Jonathan Trott has surely secured his berth back to South Africa, the country in which he was born 28 years ago. I have a problem with this. While England are breaking no rules picking the likes of Trott and Pieterson, there is no major Test playing nation who so uses (abuses?) the rules on nationality. Wicket keeper Matthew Prior and skipper Andrew Strauss complete a quartet of South African’s in the 2009 Ashes squad, to which can be added Coach Andy Flower. Indeed, during the entire five-match Ashes series, not one Englishman scored a century.

Over the years numerous players, such as Andrew Caddick, Colin Cowdrey, Phillip DeFreitas, Ted Dexter, Basil D’Olivera, Tony Grieg, Graeme Hick, Nasser Hussain, Geraint Jones and Alan Lamb - have played for England despite being born overseas. Each has taken a different path to the England team; some learned the game here, some used England as a flag of convenience. To my knowledge, there were no such cases in the Australian team, nor indeed in the Indian or Pakistani sides..

Prior’s wicket keeping displayed a marked improvement over his previous appearances, and largely silenced the claims of Essex’s James Foster and Steven Davies of Worcestershire. His batting is reliable so the job should be his for some time to come.

Andrew Flintoff’s retirement looks a lot less problematical now than it might once have done. In truth, Flintoff was only a genuine world class all-rounder for a short period of time, climaxing with the 2005 Ashes. Certainly not a poor man’s Ian Botham, more a comfortably well off man’s, something backed up by his statistics.

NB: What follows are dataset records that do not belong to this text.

Definition nx (q : list nvmev_io_work) (i : Z) : Z := iw_next (wget q i).
Definition pv (q : list nvmev_io_work) (i : Z) : Z := iw_prev (wget q i).

(** Everything of a slot but its links. *)
Definition payload (w : nvmev_io_work) : nvmev_io_work := iw_links 0 0 w.
Definition same_payload (q q' : list nvmev_io_work) : Prop := forall i, payload (wget q' i) = payload (wget q i).

Lemma payload_next n w : payload (iw_set_next n w) = payload w.
Proof. by destruct w. Qed.
Lemma payload_prev n w : payload (iw_set_prev n w) = payload w.
Proof. by destruct w. Qed.
Lemma payload_target w w' : payload w = payload w' -> iw_nsecs_target w = iw_nsecs_target w'.
Proof. by destruct w, w'; intros [=]. Qed.
Lemma payload_flags w w' : payload w = payload w' ->
  iw_is_copied w = iw_is_copied w' /\ iw_is_completed w = iw_is_completed w'.
Proof. by destruct w, w'; intros [=]. Qed.

(** ** The two sequences

    [wq_rep wk L F]: the chain of the requests in flight visits [L], forwards
    and backwards; the free chain visits [F]; together they are every slot. *)
Record wq_rep (wk : nvmev_io_worker) (L F : list Z) : Prop := {
  wr_len : Z.of_nat (length (work_queue wk)) = NR_MAX_PARALLEL_IO;
  wr_perm : L ++ F ≡ₚ seqZ 0 NR_MAX_PARALLEL_IO;
  wr_next : path (nx (work_queue wk)) (io_seq wk) L NIL;
  wr_prev : L <> [] -> path (pv (work_queue wk)) (io_seq_end wk) (reverse L) NIL;
  wr_free : path (nx (work_queue wk)) (free_seq wk) F NIL;
  wr_last : last F = Some (free_seq_end wk);
}.

Lemma NIL_eq : NIL = 4294967295.
Proof. reflexivity. Qed.

Lemma wr_range wk L F i : wq_rep wk L F -> i ∈ L ++ F -> 0 ≤ i < NR_MAX_PARALLEL_IO.
Proof. intros H. rewrite (wr_perm _ _ _ H). rewrite elem_of_seqZ. lia. Qed.

Lemma wr_nodup wk L F : wq_rep wk L F -> NoDup (L ++ F).
Proof. intros H. rewrite (wr_perm _ _ _ H). apply NoDup_seqZ. Qed.

Lemma wr_not_nil wk L F i : wq_rep wk L F -> i ∈ L ++ F -> i <> NIL.
Proof. intros H Hi ->. pose proof (wr_range _ _ _ _ H Hi). rewrite NIL_eq in *. unfold NR_MAX_PARALLEL_IO in *. lia. Qed.

Lemma wr_wget wk L F i : wq_rep wk L F -> i ∈ L ++ F -> aget (work_queue wk) i = Ok (wget (work_queue wk) i).
Proof. intros H Hi. apply wget_Ok. rewrite (wr_len _ _ _ H). by eapply wr_range. Qed.

Lemma wr_lengths wk L F : wq_rep wk L F -> (length L + length F)%nat = length (work_queue wk).
Proof.
  intros H. rewrite <- length_app. rewrite (wr_perm _ _ _ H), length_seqZ. pose proof (wr_len _ _ _ H). lia.
Qed.

(** ** Taking a slot *)
Lemma allocate_ok wk L e F : wq_rep wk L (e :: F) ->
  free_seq wk = e /\
  allocate_entry wk = Ok (if decide (F = []) then None else Some (wk_free wk (nx (work_queue wk) e) (free_seq_end wk), e)).
Proof.
  intros H. pose proof (wr_free _ _ _ H) as [He Hf]. split; [done|]. unfold allocate_entry. rewrite He.
  rewrite (wr_wget wk L (e :: F)) by (done || set_solver). cbn. fold (nx (work_queue wk) e).
  destruct F as [|b F]; cbn in Hf |- *.
  - rewrite Hf. done.
  - destruct Hf as [Eb _]. pose proof (wr_range _ _ _ b H ltac:(set_solver)) as Hb.
    rewrite (proj2 (Z.leb_gt _ _)) by lia. done.
Qed.

(** The state while [e] belongs to neither chain. *)
Record wq_open (wk : nvmev_io_worker) (L : list Z) (e : Z) (F : list Z) : Prop := {
  wo_len : Z.of_nat (length (work_queue wk)) = NR_MAX_PARALLEL_IO;
  wo_perm : e :: L ++ F ≡ₚ seqZ 0 NR_MAX_PARALLEL_IO;
  wo_next : path (nx (work_queue wk)) (io_seq wk) L NIL;
  wo_prev : L <> [] -> path (pv (work_queue wk)) (io_seq_end wk) (reverse L) NIL;
  wo_free : path (nx (work_queue wk)) (free_seq wk) F NIL;
  wo_last : last F = Some (free_seq_end wk);
  wo_entry : nx (work_queue wk) e = NIL /\ pv (work_queue wk) e = NIL;
}.

Lemma wo_range wk L e F i : wq_open wk L e F -> i ∈ e :: L ++ F -> 0 ≤ i < Z.of_nat (length (work_queue wk)).
Proof. intros H. rewrite (wo_perm _ _ _ _ H), (wo_len _ _ _ _ H). rewrite elem_of_seqZ. lia. Qed.

Lemma wo_nodup wk L e F : wq_open wk L e F -> NoDup (e :: L ++ F).
Proof. intros H. rewrite (wo_perm _ _ _ _ H). apply NoDup_seqZ. Qed.

Lemma wo_not_nil wk L e F i : wq_open wk L e F -> i ∈ e :: L ++ F -> i <> NIL.
Proof.
  intros H Hi ->. pose proof (wo_range _ _ _ _ _ H Hi) as Hr. rewrite (wo_len _ _ _ _ H), NIL_eq in Hr.
  unfold NR_MAX_PARALLEL_IO in Hr. lia.
Qed.

(** [i] is due after the new request, as the insertion compares them. *)
Definition later (q : list nvmev_io_work) (latest target i : Z) : Prop :=
  latest < iw_nsecs_target (wget q i) /\ target < iw_nsecs_target (wget q i).

(** The insertion point between [L1] and [L2]. *)
Definition insert_point (q : list nvmev_io_work) (latest target : Z) (L1 L2 : list Z) : Prop :=
  Forall (later q latest target) L2 /\ forall a, last L1 = Some a -> ~ later q latest target a.

Lemma scan_back_ok q latest target L curr fuel :
  path (pv q) curr (reverse L) NIL -> Forall (fun i => 0 ≤ i < Z.of_nat (length q) /\ i <> NIL) L -> (length L <= fuel)%nat ->
  returns (scan_back fuel q latest target curr) (fun c => exists L1 L2, L = L1 ++ L2 /\
    insert_point q latest target L1 L2 /\ c = default NIL (last L1)).
Proof.
  revert curr fuel. induction L as [|a L IH] using rev_ind; intros curr fuel Hp Hr Hl.
  { cbn in Hp. subst curr. destruct fuel; exists [], []; (split; [done|]); (split; [by split | done]). }
  rewrite reverse_snoc in Hp. destruct Hp as [-> Hp]. apply Forall_app in Hr as [Hr Ha]. inversion_clear Ha as [|? ? [Hi Hn] _].
  rewrite length_app in Hl. cbn in Hl. destruct fuel as [|fuel]; [lia|]. cbn [scan_back].
  rewrite (proj2 (Z.eqb_neq _ _)) by done. rewrite (wget_Ok q a) by done. cbn [mbind res_bind].
  assert (~ later q latest target a -> returns (Ok a) (fun c => exists L1 L2, L ++ [a] = L1 ++ L2 /\
    insert_point q latest target L1 L2 /\ c = default NIL (last L1))) as Hstop.
  { intros Hla. exists (L ++ [a]), []. rewrite app_nil_r, last_snoc.
    split; [done|]. split; [|done]. split; [constructor|]. rewrite last_snoc. by intros b [= <-]. }
  destruct (_ <=? latest) eqn:E1; bool_prop; [apply Hstop; unfold later; lia|].
  destruct (_ <=? target) eqn:E2; bool_prop; [apply Hstop; unfold later; lia|].
  eapply returns_mono; [apply (IH (pv q a) fuel); [done..|lia]|].
  intros c (L1 & L2 & -> & [Hf Hs] & ->). exists L1, (L2 ++ [a]). rewrite app_assoc.
  split; [done|]. split; [|done]. split; [|done]. apply Forall_app. split; [done|]. repeat constructor; lia.
Qed.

Yet as is oft said, he was truly inspirational, and his wickets in particular often changed the course of matches, occasionally even a series. Yet in Broad, England have a player of real substance; not a Botham nor a Flintoff (in either physique or temperament) but with that same ability to turn a game, to take it from the opposition’s grasp.

Steve Harmison however remains as unreliable as his fellow paceman James Anderson was dependable. His mind seemingly elsewhere, Harmison often bowled too short and too wayward (particularly at Headingly). More prevarication over his desire to tour may (and probably should) push the selectors towards Harmison’s Durham teammate Graham Onions, though Ryan Sidebottom, England’s forgotten man, whose only crime appears to be getting injured at the wrong time, is surely worthy of a recall.

Unlike in 2005, there will be no open-top bus ride through central London for the England team and hopefully no place in the New Year Honours List either. Regaining the Ashes was enjoyable and gave pleasure to millions. Yet England are not suddenly the best cricket team in the world. They may not even be the best cricket team in England. After all, the England women’s team hold both the Twenty 20 and 50-Over World Cup titles, as well as the Ashes. So come on lads, that’s something for you to emulate!